A Call to Arms (for Hugs!)

 

Have you ever been scared of someone hating you just because of who you are based on misunderstandings - and one of those people was yourself?

If you answered yes to this question, you have survived those terrifying situations due to a strong personal resolve and a coalition of support in your life. Consequently, you have an obligation to protect the lives and livelihoods of LGBTQ* (lesbian, gay, bisexual, transgender, queer/questioning) youth in your community and beyond by supplying yourself as a resource to a young person struggling to find and accept themselves in the face of severe oppression.

By my freshman year, I had come out at school to provide a source of help and understanding for my many questioning peers. My lifelong mentorship to LGBTQ* kids officially commenced as I joined my school’s fledgling Gay-Straight Alliance (GSA) and extended my online research to the jaw-dropping realm of GLSEN. Entering into sophomore year, I had become GSA president and engaged heavily with GLSEN, which empowered me to change the worlds of queer students everywhere around me.

However, my advocacy was thrown into a completely new stream when I was gaily (excuse the pun) approached by the youth group at my Unitarian Universalist church. In that little congregation within a congregation, I was informed by an excitable ally that a 13-year-old boy had bravely shared with the religious education class that he is gay, and they wanted to introduce the two of us so that he could ask any questions and receive general guidance from a kid who also came out at 13.

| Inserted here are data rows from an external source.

(** * Schema discovery of spanner-truncate: [truncate/table_schema.go]

    A shallow embedding of [fetchTableSchemas] and [fetchIndexSchemas]
    and the properties of the selection policy, of column decoding and of
    error propagation that the truncation planner relies on. *)

From Stdlib Require Import OrdersEx.
From stdpp Require Import gmap strings list fin_maps sorting.

(** ** Data model *)

(** [deleteActionType] is the action type on parent delete. *)
Inductive deleteActionType : Type :=
  | deleteActionUndefined      (* iota: the zero value *)
  | deleteActionCascadeDelete
  | deleteActionNoAction.

(** [tableSchema] represents table metadata and relationships. *)
Record tableSchema : Type := {
  tableName : string;
  parentTableName : string;
  parentOnDeleteAction : deleteActionType;
  referencedBy : list string
}.

(** [indexSchema] represents secondary index metadata.  Its third field is
    [parentTableName] in the source; the record lives in a module of its
    own because [tableSchema] already has a field of that name. *)
Module Index.
Record indexSchema : Type := {
  indexName : string;
  baseTableName : string;
  parentTableName : string
}.
End Index.
Export Index (indexSchema, indexName, baseTableName).

(** [spanner.NullString]: a nullable STRING column.  [Valid] is false for
    NULL; [StringVal] is meaningful only when [Valid] holds. *)
Record NullString : Type := {
  StringVal : string;
  Valid : bool
}.

(** ** The selection maps (lines 74-85) *)

(** [for _, t := range names { m[t] = true }] on a [map[string]bool]. *)
Definition markAll (names : list string) (m : gmap string bool) : gmap string bool :=
  foldl (fun acc t => <[t := true]> acc) m names.

(** The three locals [truncateAll], [targets] and [excludes] once the
    two loops have run. *)
Record selection : Type := {
  truncateAll : bool;
  targets : gmap string bool;
  excludes : gmap string bool
}.

Definition newSelection (targetTables excludeTables : list string) : selection :=
  if bool_decide (0 < length targetTables) || bool_decide (0 < length excludeTables)
  then {| truncateAll := false;
          targets := markAll targetTables ∅;
          excludes := markAll excludeTables ∅ |}
  else {| truncateAll := true; targets := ∅; excludes := ∅ |}.

(** [_, ok := m[k]]. *)
Definition commaOk (m : gmap string bool) (k : string) : bool :=
  match m !! k with
  | Some _ => true
  | None => false
  end.

(** Lines 99-109: [skipRow] is true exactly when the callback takes one of
    the two early [return nil] exits. *)
Definition skipRow (sel : selection) (name : string) : bool :=
  if negb (truncateAll sel) then
    if negb (bool_decide (size (excludes sel) = 0)) then
      if commaOk (excludes sel) name then true else false
    else
      if negb (commaOk (targets sel) name) then true else false
  else false.

(** ** Column normalisation (lines 111-124 and 158-161) *)

(** [var parentTableName string], set to [parent.StringVal] when
    [parent.Valid] holds. *)
Definition parentNameOf (parent : NullString) : string :=
  if Valid parent then StringVal parent else "".

(** [var typ deleteActionType], set by the [switch] on
    [deleteAction.StringVal] when [deleteAction.Valid] holds. *)
Definition deleteActionOf (deleteAction : NullString) : deleteActionType :=
  if Valid deleteAction then
    if String.eqb (StringVal deleteAction) "CASCADE" then deleteActionCascadeDelete
    else if String.eqb (StringVal deleteAction) "NO ACTION" then deleteActionNoAction
    else deleteActionUndefined
  else deleteActionUndefined.

(** The columns one catalog row of the table query decodes into:
    [tableName], [parent], [deleteAction], [referencedBy]. *)
Record tableColumns : Type := {
  colTableName : string;
  colParent : NullString;
  colDeleteAction : NullString;
  colReferencedBy : list string
}.

(** The columns of one row of the index query. *)
Record indexColumns : Type := {
  colIndexName : string;
  colBaseTableName : string;
  colIndexParent : NullString
}.

(** The struct literal of lines 126-131. *)
Definition newTableSchema (c : tableColumns) : tableSchema :=
  {| tableName := colTableName c;
     parentTableName := parentNameOf (colParent c);
     parentOnDeleteAction := deleteActionOf (colDeleteAction c);
     referencedBy := colReferencedBy c |}.

(** The struct literal of lines 163-167. *)
Definition newIndexSchema (c : indexColumns) : indexSchema :=
  {| indexName := colIndexName c;
     baseTableName := colBaseTableName c;
     Index.parentTableName := parentNameOf (colIndexParent c) |}.

(** ** The client library: rows, errors and the row iterator

    [spanner.Row], Go's [error] values and [Row.Columns] belong to the
    client library; the two functions are verified for every row type,
    every error type and every pair of column decoders. *)
Section Discovery.

Variable error : Type.
Variable Row : Type.

(** [r.Columns(&tableName, &parent, &deleteAction, &referencedBy)] *)
Variable tableRowColumns : Row -> error + tableColumns.

(** [r.Columns(&indexName, &baseTableName, &parent)] *)
Variable indexRowColumns : Row -> error + indexColumns.

(** What a query hands back: the rows [Next] yields in order, and how
    the stream ends, [None] for [iterator.Done] and [Some err] when the
    read fails (at once, when the query itself is rejected). *)
Record RowIterator : Type := {
  rows : list Row;
  final : option error
}.

(** [RowIterator.Do]: calls [f] on each row until the stream ends or
    [f] or [Next] returns an error.  [f] is a closure over a local of
    type [S], which is threaded through. *)
Fixpoint doRows {S : Type} (f : Row -> S -> option error * S)
    (rs : list Row) (fin : option error) (s : S) : option error * S :=
  match rs with
  | [] => (fin, s)
  | r :: rs' =>
      match f r s with
      | (None, s') => doRows f rs' fin s'
      | (Some err, s') => (Some err, s')
      end
  end.

Definition Do {S : Type} (iter : RowIterator)
    (f : Row -> S -> option error * S) (s : S) : option error * S :=
  doRows f (rows iter) (final iter) s.

(** ** [fetchTableSchemas] *)

(** The callback of lines 88-133, a closure over [tables]. *)
Definition tableRowFunc (sel : selection) (r : Row) (tables : list tableSchema)
    : option error * list tableSchema :=
  match tableRowColumns r with
  | inl err => (Some err, tables)
  | inr c =>
      if skipRow sel (colTableName c) then (None, tables)
      else (None, tables ++ [newTableSchema c])
  end.
(** * Reconciling a Mixxx library with a music player's database

    A shallow embedding of [fix_with_clementine_db]
    (python_tools/fix_track_paths_utils/clementine_custom_music_db.py) and of
    [confirm_config] (python_tools/utils/misc.py), with the properties the
    specification states about them.

    Conventions of the embedding:
    - a Python [str] is a [string] of bytes (UTF-8); comparing two strings
      byte by byte orders them as Python orders them code point by code point;
    - a table cell holding text is a [Cell]: [None] is pandas' NA;
    - a [DataFrame] is the list of its rows in order, each with its index label;
    - console output, operator input and the written table live in a [World]
      that the program threads through its steps; [sys.exit] and uncaught
      exceptions are outcomes of a step. *)

From Stdlib Require Import List String Ascii ZArith Arith Bool Lia.
From Stdlib Require Import Permutation Sorted DecimalString DecimalNat.
Import ListNotations.

Local Open Scope string_scope.
Local Open Scope list_scope.

Set Implicit Arguments.

(** ** Cells, rows and data frames *)

Definition Cell := option string.

Definition cell_eqb (a b : Cell) : bool :=
  match a, b with
  | Some x, Some y => String.eqb x y
  | None, None => true
  | _, _ => false
  end.

Fixpoint cells_eqb (k1 k2 : list Cell) : bool :=
  match k1, k2 with
  | [], [] => true
  | a :: k1', b :: k2' => cell_eqb a b && cells_eqb k1' k2'
  | _, _ => false
  end.

(** A row of the Mixxx library table: the two keys the program copies into the
    result ([id] and [location]) and the text columns, read by column name. *)
Record MixxxTrack := {
  mx_id : Z;
  mx_location : Z;
  mx_text : string -> Cell
}.

(** A row of the player's [songs] table after [file_path] has been added. *)
Record CustomTrack := {
  file_path : string;
  cu_text : string -> Cell
}.

(** Index labels are integers. *)
Abbreviation Index := Z (only parsing).

Definition DataFrame (R : Type) := list (Index * R).

(** [df.index] *)
Definition index (R : Type) (df : DataFrame R) : list Index := map fst df.

Definition mem_index (i : Index) (labels : list Index) : bool :=
  existsb (Z.eqb i) labels.
Lemma rateLimitCleanup_transparent_witness :
  (rateLimit sample_ip 70000
     (rateLimitCleanup 65000 (rateLimit sample_ip 0 ∅).2)).1
  = (rateLimit sample_ip 70000 (rateLimit sample_ip 0 ∅).2).1
  ∧ (rateLimit sample_ip 70000
       (rateLimitCleanup 65000 (rateLimit sample_ip 0 ∅).2)).2
    !! client_identifier sample_ip
    = (rateLimit sample_ip 70000 (rateLimit sample_ip 0 ∅).2).2
      !! client_identifier sample_ip.
Proof.
  apply (rateLimitCleanup_transparent sample_ip 65000 70000
           (rateLimit sample_ip 0 ∅).2).
  lia.
Defined.

(** X13.  The window is fixed, not sliding: a client that uses its 100
    calls in one window and calls again once the window is over is let
    through 100 more times, so 200 calls in a row can all pass. *)
Theorem rateLimit_window_edge_burst ip t0 times1 t1 times2
    (m : gmap string RateRecord.t) :
  opens_window ip t0 m →
  length times1 = 99%nat →
  Forall (λ t, t ≤ t0 + RATE_LIMIT_WINDOW) times1 →
  t1 > t0 + RATE_LIMIT_WINDOW →
  length times2 = 99%nat →
  Forall (λ t, t ≤ t1 + RATE_LIMIT_WINDOW) times2 →
  (admit_all ip (t0 :: times1 ++ t1 :: times2) m).1 = replicate 200 Next.
Proof.
  intros Hopen Hlen1 Hin1 Ht1 Hlen2 Hin2.
  cbn [admit_all]. rewrite (rateLimit_opens_window _ _ _ Hopen).
  rewrite admit_all_app.
  rewrite (admit_all_within ip times1 _ 1 (t0 + RATE_LIMIT_WINDOW));
    [| by rewrite lookup_insert_eq | done
     | rewrite Hlen1; unfold RATE_LIMIT_MAX_REQUESTS; lia ].
  rewrite Hlen1, insert_insert_eq. cbn [fst snd admit_all].
  rewrite (rateLimit_expired ip t1 _ (RateRecord.mk 100 (t0 + RATE_LIMIT_WINDOW)));
    [| by rewrite lookup_insert_eq | simpl; lia ].
  rewrite insert_insert_eq.
  rewrite (admit_all_within ip times2 _ 1 (t1 + RATE_LIMIT_WINDOW));
    [| by rewrite lookup_insert_eq | done
     | rewrite Hlen2; unfold RATE_LIMIT_MAX_REQUESTS; lia ].
  rewrite Hlen2. cbn [fst snd].
  change (Next :: replicate 99 Next) with (replicate 100 Next).
  change (Next :: replicate 99 Next) with (replicate 100 Next).
  by rewrite <- replicate_add.
Qed.

Lemma rateLimit_window_edge_burst_witness :
  (admit_all sample_ip
     (0 :: replicate 99 60000 ++ 60001 :: replicate 99 60002) ∅).1
  = replicate 200 Next.
Proof.
  apply (rateLimit_window_edge_burst sample_ip 0 (replicate 99 60000) 60001
           (replicate 99 60002) ∅).
  - exact I.
  - reflexivity.
  - apply Forall_replicate. unfold RATE_LIMIT_WINDOW. lia.
  - unfold RATE_LIMIT_WINDOW. lia.
  - reflexivity.
  - apply Forall_replicate. unfold RATE_LIMIT_WINDOW. lia.
Defined.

That boy, BW, is one of the sweetest people I have ever had the privilege to meet. While his immediate family was largely accepting of his sexual orientation, his neighbors were not nearly as kind or open-minded. It turns out that BW has been homeschooled for most of his education, due directly to the fact that he has been harassed permanently in public school regarding his outward gender expression and polite displays of feminine attributes since the early elementary years.

But BW’s bullying at school didn’t stop once he relocated to home. The students with whom he was homeschooled taunted and harassed him extensively for his sexual orientation and constantly evoked a few lines of the Bible to justify their perspective without ever opening their minds to the loving and accepting notions expressed by Jesus himself. His peers and their parents mercilessly treated him with degradation and verbal abuse, going so far as to say that he did not deserve to live.” As a reminder, BW is 13. So are these kids.

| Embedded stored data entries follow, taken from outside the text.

(** X2: [delete] of a key that is there: the key is gone from the document
    and from the file, and every other member of the file is kept. *)
Theorem X2_delete_present i c d k js0 ign w :
  cfgs w !! i = Some c → heap w !! opts c = Some d → unmodified c w →
  dump (heap w) (VDict (opts c)) = Ok (JObj js0) →
  is_Some (dict_get k d) →
  ∃ w',
    ConfigMixin.delete (RJson i) k ign w = (Ok tt, w') ∧
    ConfigMixin.get (RJson i) k w' = (Raise KeyError, w') ∧
    ConfigMixin.contains (RJson i) k w' = (Ok false, w') ∧
    doc_opts w' i = Some (dict_del k d) ∧
    file_json w' (path c) = Some (JObj (dict_del k js0)) ∧
    dict_get k (dict_del k js0) = None ∧
    (∀ k', k' ≠ k → dict_get k' (dict_del k js0) = dict_get k' js0).
Proof.
  intros Hc Hd Hu Hj Hk.
  destruct (dump_root_inv _ _ _ _ Hd Hj) as (js & Hjs & [= <-]).
  set (h1 := <[opts c := dict_del k d]> (heap w)).
  assert (Hi : i < length (cfgs w)) by by eapply lookup_lt_Some.
  assert (Hr : opts c < length (heap w)) by by eapply lookup_lt_Some.
  assert (Hj1 : dump h1 (VDict (opts c)) = Ok (JObj (dict_del k js0))).
  { unfold h1. rewrite (dump_store_root _ _ d) by done.
    by erewrite dump_items_del. }
  set (w' := after_write i c (JObj (dict_del k js0)) (with_heap h1 w)).
  assert (Hc' : cfgs w' !! i = Some (written c (clock w))).
  { simpl. by apply list_lookup_insert_eq. }
  assert (Hd' : heap w' !! opts (written c (clock w))
                = Some (dict_del k d)).
  { simpl. unfold h1. by apply list_lookup_insert_eq. }
  assert (Hrun : ConfigMixin.delete (RJson i) k ign w = (Ok tt, w')).
  { unfold ConfigMixin.delete.
    assert (Hskip : (if ign
                     then o <- opts_of (RJson i) ;;
                          present <- contains o k ;; ret (negb present)
                     else ret false) w = (Ok false, w)).
    { destruct ign; [|done].
      rewrite (bind_ok _ _ _ _ _ (opts_of_json _ _ _ Hc)).
      rewrite (bind_ok _ _ _ _ _ (contains_ok _ _ k _ Hd)).
      apply dict_mem_true in Hk. by rewrite Hk. }
    rewrite (bind_ok _ _ _ _ _ Hskip).
    rewrite (bind_ok _ _ _ _ _ (opts_of_json _ _ _ Hc)).
    rewrite (bind_ok _ _ _ _ _ (delitem_ok _ _ _ _ Hd Hk)).
    unfold write_of. by apply write_ok. }
  exists w'. split_and!.
  - exact Hrun.
  - rewrite (get_json i _ _ k w' Hc' Hd'). by rewrite dict_get_del_eq.
  - rewrite (contains_json i _ _ k w' Hc' Hd').
    unfold dict_mem. by rewrite dict_get_del_eq.
  - unfold doc_opts. by rewrite Hc'.
  - unfold file_json. simpl. by rewrite lookup_insert_eq.
  - apply dict_get_del_eq.
  - intros k' Hne. by apply dict_get_del_ne.
Qed.
(** * SQL-QA-Agent: the analysis and decision engine of [sqlqa]

    A shallow embedding of the Python package [sqlqa] (reporter, baseline,
    static rules, optimizer and the dynamic-checks stage of the graph) and
    the properties its specification states about it.

    Conventions of the embedding:
    - a Python [str] is a [string] holding its UTF-8 bytes;
    - a Python [int] is a [Z], a Python [float] is a binary64 [float]
      (Rocq's primitive floats), with the mixed int/float arithmetic of
      Python written out in [PyNum];
    - [Optional[T]] is [option T]; a call that may raise returns [option]
      (or [outcome]) and the handlers of the source are written out;
    - a [Dict[str, V]] is a [gmap string V];
    - the collaborators that live outside the package (the sqlglot parser
      and generator, the MySQL connection, the json codec) are the
      variables of [Section Engine]. *)

From Stdlib Require Import ZArith List String Ascii Bool Floats Lia.
From Stdlib Require Import DecimalString.
From Stdlib Require DecimalZ.
From stdpp Require Import gmap strings fin_maps.
Import ListNotations.

Set Warnings "-inexact-float,-register-all".
Local Open Scope string_scope.
Local Open Scope list_scope.
Local Open Scope Z_scope.

(** ** Python built-ins used by the package *)

Module Py.

(** Truthiness of a [str]: the empty string is falsy. *)
Definition truthy_str (s : string) : bool := negb (String.eqb s "").

(** Truthiness of an [Optional[str]]. *)
Definition truthy_opt_str (o : option string) : bool :=
  match o with
  | Some s => truthy_str s
  | None => false
  end.

(** Truthiness of an [Optional[bool]], that is [bool(x)]. *)
Definition truthy_opt_bool (o : option bool) : bool :=
  match o with
  | Some b => b
  | None => false
  end.

(** Truthiness of a [float]: [0.0] and [-0.0] are falsy, [nan] is truthy. *)
Definition truthy_float (x : float) : bool := negb (PrimFloat.is_zero x).

(** [a or b] on two [Optional[float]] values. *)
Definition or_opt_float (a b : option float) : option float :=
  match a with
  | Some x => if truthy_float x then Some x else b
  | None => b
  end.

(** [sep.join(parts)]. *)
Fixpoint join (sep : string) (parts : list string) : string :=
  match parts with
  | [] => ""
  | [p] => p
  | p :: rest => p +:+ sep +:+ join sep rest
  end.

Definition rev_string (s : string) : string :=
  string_of_list_ascii (List.rev (list_ascii_of_string s)).

Definition mem_ascii (c : ascii) (cs : list ascii) : bool :=
  existsb (Ascii.eqb c) cs.

Fixpoint lstrip_chars (cs : list ascii) (s : string) : string :=
  match s with
  | String c rest => if mem_ascii c cs then lstrip_chars cs rest else s
  | EmptyString => EmptyString
  end.

(** [s.strip(chars)]. *)
Definition strip_chars (cs : list ascii) (s : string) : string :=
  rev_string (lstrip_chars cs (rev_string (lstrip_chars cs s))).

Thankfully, when BW reached out, he had a supportive family and a very supportive church community to latch onto (the church holds PFLAG meetings, marriage equality rallies, and is heavily populated by LGBTQ* people). When BW reached out, he had someone willing to care enough to offer their time and experience to a confused young boy. When BW reached out, he needed a lifeline - and he got one. He didn’t need much; barely a few hours of conversation, illumination, and a small donation of my now unnecessary teen queer lit. I have seen him grow so much since I have had the privilege of intervening in his life, blooming into an outgoing, charismatic personality because he is no longer afraid of who he is. I would never trade our friendship.

If I - a high schooler with limited free time - can make the effort to make a positive difference in someone's life, so can you. If you cannot mentor a queer youth, be ready and willing to refer them to someone who is or an organization with resources that can help them survive in a world frequently hostile to LGBTQ* people. Make the difference in someone’s life because someone made the difference in yours.

Liam Arne is a GLSEN Student Ambassador.